-
Kafka Binary files : http://kafka.apache.org/downloads.html
-
Atleast 2 AWS machines : AWS EMR or EC2 will be preferable
-
A Kafka Manager Utility to watch up the Cluster : https://cwiki.apache.org/confluence/display/KAFKA/Ecosystem
-
Now first download the kafka Tarball or binaries on your AWS instances and extract them
tar -xzvf kafka_2.10-0.8.2.1.tgz mv kafka_2.10-0.8.2.1 kafka
-
On Both the Instances, you only need two properties to be changed i.e. zookeeper.properties & server.properties
a) Going with the first one edit "zookeeper.properties" on both the instances to
vi ~/kafka/config/zookeeper.properties
clientPort=2080 #Changing the Port from default "2181" to "2080"

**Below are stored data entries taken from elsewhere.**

(* ===== verification/HeapViews.v ===== *)
(** * A view of the kernel heap for clients that must not disturb others

    The file-system stack is proved against [AllocatorLaws].  The view below
    discharges the laws for the same heap with a stronger state: allocations [L0]
    of other components stay live and their memory stays as it was in [m0], and
    [r] blocks at the end of the heap stay free.  Every theorem on the stack,
    used at this view, then also says that the stack leaves these alone. *)
From stdpp Require Import base gmap list numbers.
From S2P Require Import Prelude Config Heap PhysMem KernelHeap.
#[local] Open Scope Z_scope.

Module HeapViews.
Import KernelHeap.

Section Guarded.
Context (L0 : gmap Z nat) (m0 : gmap Z Z) (r : nat).

(** The memory of the guarded allocations. *)
Definition guarded (m : gmap Z Z) : Prop :=
  forall p n a, L0 !! p = Some n -> p <= a < p + HEAP_BLOCK_SIZE * Z.of_nat n ->
    PhysMem.load8 m a = PhysMem.load8 m0 a.

Record guarded_rep (k : kmem) (L : gmap Z nat) : Prop := {
  gr_rep : kmem_rep k (L ∪ L0);
  gr_apart : L ##ₘ L0;
  gr_mem : guarded (mem k);
  gr_reserve : (r <= reserve k)%nat
}.

Definition guarded_view : AllocatorView kmem :=
  {| alloc_rep := guarded_rep; alloc_free k := (free_total k - r)%nat |}.

Lemma guarded_alloc k L size f :
  guarded_rep k L -> 0 < size <= HEAP_BLOCK_SIZE -> (free_total k - r)%nat = S f ->
  exists p k', kzalloc size k = Ok (p, k') /\ guarded_rep k' (<[p := 1%nat]> L) /\
    (free_total k' - r)%nat = f /\ L !! p = None /\ 0 < p <= 2147479552 /\ p mod HEAP_BLOCK_SIZE = 0.
Proof.
  intros [H1 H2 H3 H4] Hs Hf. destruct (kzalloc_page k _ size H1 Hs ltac:(lia)) as (p & k' & Hz & Hb).
  pose proof (blocks_for_one _ Hs) as Hone. pose proof Hb as [B1 B2 (B3 & B4 & B5) B6 _ B7 B8 B9].
  rewrite Hone in *. apply lookup_union_None in B2 as [B2 B2']. exists p, k'. split; [done|].
  unfold HEAP_BLOCK_SIZE in *. split; [|split_and!; [lia|done|lia|lia|done]]. constructor.
  - by rewrite <- insert_union_l.
  - by apply map_disjoint_insert_l_2.
  - intros q n a Hq Ha. rewrite B9, bool_decide_false; [by eapply H3|]. intros Hin.
    apply (live_not_free k _ q n a H1); [by apply lookup_union_Some_r|done|]. apply B6. lia.
  - apply B8. right. split; [done|]. lia.
Qed.

Lemma guarded_free k L p n :
  guarded_rep k L -> L !! p = Some n ->
  exists k', kfree p k = Ok (0, k') /\ guarded_rep k' (delete p L) /\
    (free_total k' - r)%nat = (free_total k - r + n)%nat.
Proof.
  intros [H1 H2 H3 H4] Hp. destruct (kfree_live_mem k (L ∪ L0) p n H1) as (k' & Hr & F1 & F2 & F3 & F4).
  { by apply lookup_union_Some_l. }
  pose proof (reserve_le_free k). exists k'. split; [done|]. split; [|lia].
  assert (Hp0 : L0 !! p = None) by (by eapply map_disjoint_Some_l).
  constructor.
  - by rewrite delete_union, (delete_id L0) in F1.
  - by apply map_disjoint_delete_l.
  - unfold guarded. by rewrite F2.
  - lia.
Qed.

Lemma guarded_laws : @AllocatorLaws kmem kmem_allocator guarded_view.
Proof.
  split.
  - intros k L size f Hrep Hs Hf. destruct (guarded_alloc k L size f Hrep Hs Hf) as (p & k' & Hz & H).
    unfold wp. simpl. by rewrite Hz.
  - intros k L p n Hrep Hp. destruct (guarded_free k L p n Hrep Hp) as (k' & Hr & H).
    unfold wp. simpl. by rewrite Hr.
Qed.

End Guarded.

(** The guard can grow by an allocation of another component. *)
Lemma guarded_rep_guard L0 m0 r k L k' p size :
  guarded_rep L0 m0 r k L -> new_block k k' (L ∪ L0) p size -> 0 < size <= 4294963200 ->
  (Heap.blocks_for size <= r)%nat ->
  guarded_rep (<[p := Heap.blocks_for size]> L0) (mem k') (r - Heap.blocks_for size) k' L /\
  guarded L0 m0 (mem k').
Proof.
  intros [H1 H2 H3 H4] Hb Hs Hr. pose proof Hb as [B1 B2 _ B6 _ _ B8 B9].
  apply lookup_union_None in B2 as [B2 B2']. split.
  - constructor.
    + by rewrite insert_union_r in B1.
    + by apply map_disjoint_insert_r_2.
    + done.
    + apply B8. lia.
  - intros q n a Hq Ha. rewrite B9, bool_decide_false; [by eapply H3|]. intros Hin.
    apply (live_not_free k _ q n a H1); [by apply lookup_union_Some_r|done|].
    by apply (nb_size _ _ _ _ _ Hb Hs).
Qed.

(** ** Guards in sequence *)

Lemma guarded_refl L0 m : guarded L0 m m.
Proof. done. Qed.

Lemma guarded_trans L0 L1 m0 m1 m2 : guarded L0 m0 m1 -> L0 ⊆ L1 -> guarded L1 m1 m2 -> guarded L0 m0 m2.
Proof. intros H1 HL H2 p n a Hp Ha. rewrite (H2 p n a), (H1 p n a); try done. by eapply lookup_weaken. Qed.

(** Writes to memory that was free leave the guarded memory alone. *)
Lemma guarded_extends L0 m0 r k L k' :
  guarded_rep L0 m0 r k L -> (forall a, ~ in_free k a -> PhysMem.load8 (mem k') a = PhysMem.load8 (mem k) a) ->
  guarded L0 m0 (mem k').
Proof.
  intros [H1 H2 H3 _] Hm p n a Hp Ha. rewrite Hm; [by eapply H3|].
  eapply live_not_free; [exact H1|by apply lookup_union_Some_r|exact Ha].
Qed.

End HeapViews.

server.1=ec2-<IP1>.amazonaws.com:2888:3888
server.2=ec2-<IP2>.amazonaws.com:2888:3888
#add here more servers if you want
initLimit=5
syncLimit=2
b) Now edit both instances "server.properties" and update the following this
vi ~/kafka/config/server.properties
broker.id=1
port=9092
host.name=ec2-<IP1>.amazonaws.com #for 2nd EC2 instance it'll be "ec2-<IP2>.amazonaws.com"
num.partitions=4
zookeeper.connect=ec2-<IP1>.amazonaws.com:2080,ec2-<IP2>.amazonaws.com:2080 #Add all the Instances here for each Instance
-
After this go to the /tmp of every instance and create following things :
cd /tmp/ mkdir zookeeper #Zookeeper temp dir cd zookeeper touch myid #Zookeeper temp file echo '1' >> myid #Add Server ID for Respective Instances i.e. "server.1 and server.2 etc"
-
Now all is done, Need to start zookeeper and kafka-server on both instances
##Start on both Instances
~/kafka/bin/zookeeper-server-start.sh ~/kafka/config/zookeeper.properties
~/kafka/bin/kafka-server-start.sh ~/kafka/config/server.properties
-
Now go to KafkaTool and add both of your AWS instances, You'll see multi brokers with multple partitions in it.
The 'E' in EC2 is 'elastic'.
That is, AWS can add/remove nodes to the cluster to achieve horizontal scalability.
Can this Gist be expanded to include this?
Note: I'm only asking about configuration of the cluster. Until that is achieved there is no need to consider issues such as re-sharding or reassigning partition leaders.